Other former officials and diplomats said the killings appear to be an effort by Iran’s adversaries to disrupt its nuclear weapons-related work.

Several warned that targeted killings can backfire if they were to inspire surviving engineers and scientists to work harder, or if Iran were to retaliate by targeting Western scientists. They also questioned whether assassinating a few researchers could slow such a large program.

“If the state and progress of the Iranian nuclear program depends on what is walking around inside the heads of one or two key officials, then we’ve got a lot less to worry about this program than most of the discourse would lead us to believe,” said Paul Pillar, a former CIA national intelligence officer for the Near East and South Asia.

Former officials and experts generally agree that the Stuxnet worm was an effort to sabotage Iran’s uranium enrichment centrifuges, which can be used to make fuel for reactors or weapons-usable material for atomic bombs. Western experts estimate that the malware destroyed 1,000 centrifuges at Iran’s Natanz plant last year.

Some former U.S. officials said that Israel’s Unit 8200, the Defense Force’s electronic intelligence service, probably led the development of Stuxnet, with the help of the U.S. and perhaps other nations. Others said they suspected the U.S. was the chief developer of what has been called the world’s first cyberweapon of mass destruction.
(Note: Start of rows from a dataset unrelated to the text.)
Lemma insert_desc_map (column : R -> Z) (r : R) (l : list R) :
  (forall x, column (f x) = column x) ->
  insert_desc column (f r) (map f l) = map f (insert_desc column r l).
Proof.
  intros Hcol. induction l as [|x rest IH]; simpl.
  - reflexivity.
  - rewrite !Hcol. destruct (column x <? column r); simpl.
    + reflexivity.
    + rewrite IH. reflexivity.
Qed.

Lemma orderBy_desc_map (column : R -> Z) (l : list R) :
  (forall x, column (f x) = column x) ->
  orderBy_desc column (map f l) = map f (orderBy_desc column l).
Proof.
  intros Hcol. induction l as [|r rest IH]; simpl.
  - reflexivity.
  - rewrite IH. apply insert_desc_map. exact Hcol.
Qed.
End WhereFacts.

Lemma filter_filter_other R (key : R -> Z) (id id' : Z) (l : list R) :
  id' <> id ->
  filter (fun r => key r =? id') (filter (fun r => negb (key r =? id)) l) =
  filter (fun r => key r =? id') l.
Proof.
  intros Hneq. induction l as [|x rest IH]; simpl.
  - reflexivity.
  - destruct (key x =? id) eqn:Hx; simpl.
    + apply Z.eqb_eq in Hx.
      replace (key x =? id') with false by (symmetry; apply Z.eqb_neq; lia).
      exact IH.
    + destruct (key x =? id'); [f_equal|]; exact IH.
Qed.

Lemma updateUserStatus_healthy id status s now :
  updateUserStatus id status (healthy s now) =
  (Resolved (option_map (set_user_status status)
               (find (fun r => user_id r =? id) (rows (tbl_users s)))),
   healthy (write users (updated_table users (set_user_status status) id s) s)
           now).
Proof. unfold updateUserStatus. apply update_returning_first. Qed.

(** X6.  On a reachable store, after [updateUserStatus] a read of the
    same id resolves to the very row the update returned, which carries
    the new status; a read of any other id resolves as it did before
    the update. *)
Theorem update_status_then_get :
  forall (s : Store) (now : Z) (id : Z) (status : string),
    exists s',
      snd (updateUserStatus id status (healthy s now)) = healthy s' now /\
      (forall u,
         find (fun r => user_id r =? id) (rows (tbl_users s)) = Some u ->
         exists u',
           fst (updateUserStatus id status (healthy s now)) =
             Resolved (Some u') /\
           getUser id (healthy s' now) = (Resolved (Some u'), healthy s' now) /\
           user_status u' = status /\ user_name u' = user_name u) /\
      (forall id',
         id' <> id ->
         fst (getUser id' (healthy s' now)) = fst (getUser id' (healthy s now))).
Proof.
  intros s now id status. eexists.
  split; [rewrite updateUserStatus_healthy; reflexivity|].
  split.
  - intros u Hu. exists (set_user_status status u).
    rewrite updateUserStatus_healthy, Hu.
    split; [reflexivity|]. split; [|split; reflexivity].
    rewrite getUser_healthy. simpl. unfold eq_id; simpl.
    rewrite first_filter.
    rewrite (find_map_where User user_id (set_user_status status)
               (fun r => eq_refl) id).
    rewrite Hu. reflexivity.
  - intros id' Hneq. rewrite !getUser_healthy. simpl. unfold eq_id; simpl.
    rewrite (filter_map_where_other User user_id (set_user_status status)
               (fun r => eq_refl) id id' _ Hneq).
    reflexivity.
Qed.

Lemma update_status_then_get_witness :
  exists u' s',
    snd (updateUserStatus 2 "active" (healthy demo_store 1700000100)) =
      healthy s' 1700000100 /\
    getUser 2 (healthy s' 1700000100) =
      (Resolved (Some u'), healthy s' 1700000100) /\
    user_status u' = "active" /\ user_name u' = "B" /\
    fst (getUser 1 (healthy s' 1700000100)) =
      fst (getUser 1 (healthy demo_store 1700000100)).
Proof.
  destruct (update_status_then_get demo_store 1700000100 2 "active")
    as (s' & Hrun & Hsame & Hother).
  destruct (Hsame _ eq_refl) as (u' & _ & Hget & Hst & Hname).
  exists u', s'. repeat split; try assumption.
  apply Hother. discriminate.
Defined.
German Stuxnet expert Ralph Langner said in a speech this spring that such advanced software must have been created by what he called a cybersuperpower. “There is only one,” said Langner. “And that is the United States.”

Art Keller, a retired CIA officer who worked in the Middle East and South Asia, said Stuxnet’s self-destruct mechanism, its painstaking focus on a single target and other fail-safe features all suggest the program was vetted by U.S. government lawyers concerned about limiting collateral damage.

“These are all the hallmarks of a U.S. covert action,” he said.

Insiders are divided on whether the West has conducted sabotage operations against Iran’s oil and gas pipeline networks.

Fitzpatrick, the former State Department nonproliferation expert, said U.S. and U.N. sanctions have cut off Iran’s supply of replacement parts and forced it to manufacture crude knockoffs that frequently fail. “Only in that sense can one say with certainty that the West is responsible” for the country’s refinery and pipeline blasts, he said.

The Bushehr nuclear power plant suffered a rash of equipment malfunctions over the past year, including the failure of one of the plant’s emergency cooling pumps and flaws found in two bearings on one of the plant’s huge turbines.

Former U.S. officials said that Iran’s agreement to buy fuel for Bushehr from Russia and to return the plutonium-bearing spent fuel back to Russia for reprocessing eased concerns the plant could be used as part of a nuclear weapons effort. They doubted there was any U.S. interest in disrupting its operations.

Russian engineer Alexander Bolgarov, who spent two years working on the Iranian plant, told The Associated Press in an interview last month that Stuxnet had no effect on Bushehr, despite media reports.

Bolgarov said he saw no other evidence of sabotage, either. Instead, he blamed Bushehr’s construction problems and breakdowns on inexperienced workers, poor oversight and overlapping Russian and Iranian bureaucracies.

Sometimes an accident is just an accident, even in Iran.